Retype, without alteration, each line from the line containing "i) (Fixer.splitLines text))))." to the final line of the records.

= = = =

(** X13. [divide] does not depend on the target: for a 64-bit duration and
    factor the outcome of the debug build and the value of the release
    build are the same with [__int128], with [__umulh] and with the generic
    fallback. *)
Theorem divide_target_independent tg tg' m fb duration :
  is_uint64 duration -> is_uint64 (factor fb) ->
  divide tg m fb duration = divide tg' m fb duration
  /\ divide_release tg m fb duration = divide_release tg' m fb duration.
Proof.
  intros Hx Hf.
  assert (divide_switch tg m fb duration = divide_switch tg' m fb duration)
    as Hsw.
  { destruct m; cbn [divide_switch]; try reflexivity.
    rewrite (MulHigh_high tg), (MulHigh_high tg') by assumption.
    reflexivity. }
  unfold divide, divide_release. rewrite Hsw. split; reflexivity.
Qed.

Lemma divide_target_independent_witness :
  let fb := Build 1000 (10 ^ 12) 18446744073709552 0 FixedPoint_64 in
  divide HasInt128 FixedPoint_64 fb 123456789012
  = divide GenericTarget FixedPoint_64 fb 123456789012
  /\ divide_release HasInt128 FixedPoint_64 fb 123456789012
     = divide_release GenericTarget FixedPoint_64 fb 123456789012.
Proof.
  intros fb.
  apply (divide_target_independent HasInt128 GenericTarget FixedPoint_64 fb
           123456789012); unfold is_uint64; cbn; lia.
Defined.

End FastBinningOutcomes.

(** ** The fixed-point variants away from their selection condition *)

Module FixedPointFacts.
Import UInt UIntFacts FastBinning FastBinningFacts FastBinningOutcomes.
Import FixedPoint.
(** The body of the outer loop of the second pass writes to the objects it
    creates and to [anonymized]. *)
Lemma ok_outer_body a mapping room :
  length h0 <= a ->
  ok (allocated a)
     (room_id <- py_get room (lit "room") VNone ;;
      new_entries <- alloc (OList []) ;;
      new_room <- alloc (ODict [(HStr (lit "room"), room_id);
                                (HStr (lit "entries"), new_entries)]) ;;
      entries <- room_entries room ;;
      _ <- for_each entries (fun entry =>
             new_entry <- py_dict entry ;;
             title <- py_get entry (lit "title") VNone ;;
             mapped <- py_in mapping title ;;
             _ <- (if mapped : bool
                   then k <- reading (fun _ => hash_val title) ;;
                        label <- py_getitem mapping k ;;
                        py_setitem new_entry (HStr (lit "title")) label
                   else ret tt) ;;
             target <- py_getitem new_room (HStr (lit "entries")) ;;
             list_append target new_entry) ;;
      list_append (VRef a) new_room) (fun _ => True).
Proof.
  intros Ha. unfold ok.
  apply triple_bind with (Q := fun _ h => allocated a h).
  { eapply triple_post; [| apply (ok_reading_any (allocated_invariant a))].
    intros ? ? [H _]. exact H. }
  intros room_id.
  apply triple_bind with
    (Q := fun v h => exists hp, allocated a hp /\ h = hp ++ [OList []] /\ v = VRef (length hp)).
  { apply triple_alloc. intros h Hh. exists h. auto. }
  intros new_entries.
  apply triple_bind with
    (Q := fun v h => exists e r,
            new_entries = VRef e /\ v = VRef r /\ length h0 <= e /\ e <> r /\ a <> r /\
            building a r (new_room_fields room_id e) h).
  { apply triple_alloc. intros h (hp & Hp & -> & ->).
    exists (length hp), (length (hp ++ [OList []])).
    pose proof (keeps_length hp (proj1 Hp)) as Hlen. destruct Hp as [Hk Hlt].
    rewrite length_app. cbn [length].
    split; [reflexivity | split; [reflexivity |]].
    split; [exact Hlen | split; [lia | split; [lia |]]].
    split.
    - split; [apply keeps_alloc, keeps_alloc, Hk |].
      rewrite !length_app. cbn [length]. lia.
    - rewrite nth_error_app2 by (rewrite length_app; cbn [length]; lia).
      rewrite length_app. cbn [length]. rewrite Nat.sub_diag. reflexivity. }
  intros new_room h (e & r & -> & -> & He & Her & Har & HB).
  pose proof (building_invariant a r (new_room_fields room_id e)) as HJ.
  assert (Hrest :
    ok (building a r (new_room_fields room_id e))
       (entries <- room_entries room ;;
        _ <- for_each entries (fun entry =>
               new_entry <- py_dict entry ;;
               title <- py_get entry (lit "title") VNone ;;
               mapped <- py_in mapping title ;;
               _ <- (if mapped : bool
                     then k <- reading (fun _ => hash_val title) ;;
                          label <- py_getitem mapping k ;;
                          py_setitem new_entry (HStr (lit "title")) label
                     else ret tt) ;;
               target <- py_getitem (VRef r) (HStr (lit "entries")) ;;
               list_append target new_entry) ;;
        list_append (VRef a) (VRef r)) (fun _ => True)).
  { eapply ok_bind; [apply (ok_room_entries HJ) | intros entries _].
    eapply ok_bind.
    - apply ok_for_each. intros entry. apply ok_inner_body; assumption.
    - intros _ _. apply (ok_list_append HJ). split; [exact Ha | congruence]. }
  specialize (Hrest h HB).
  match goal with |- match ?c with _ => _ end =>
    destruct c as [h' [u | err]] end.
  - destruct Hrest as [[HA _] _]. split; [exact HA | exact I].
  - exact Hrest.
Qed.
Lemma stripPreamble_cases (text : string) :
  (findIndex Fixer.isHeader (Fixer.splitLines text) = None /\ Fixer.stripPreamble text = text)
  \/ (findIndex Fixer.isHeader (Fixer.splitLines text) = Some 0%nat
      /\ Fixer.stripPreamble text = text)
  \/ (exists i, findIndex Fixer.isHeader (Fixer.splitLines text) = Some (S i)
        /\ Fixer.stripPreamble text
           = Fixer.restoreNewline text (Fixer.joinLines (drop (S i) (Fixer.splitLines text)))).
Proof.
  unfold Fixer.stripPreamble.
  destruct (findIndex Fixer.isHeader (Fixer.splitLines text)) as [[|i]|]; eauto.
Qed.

= = = =

# EXERCISE RESULT
           = Fixer.restoreNewline text (Fixer.joinLines (drop (S i) (Fixer.splitLines text)))).
Proof.
  unfold Fixer.stripPreamble.
  destruct (findIndex Fixer.isHeader (Fixer.splitLines text)) as [[|i]|]; eauto.
Qed.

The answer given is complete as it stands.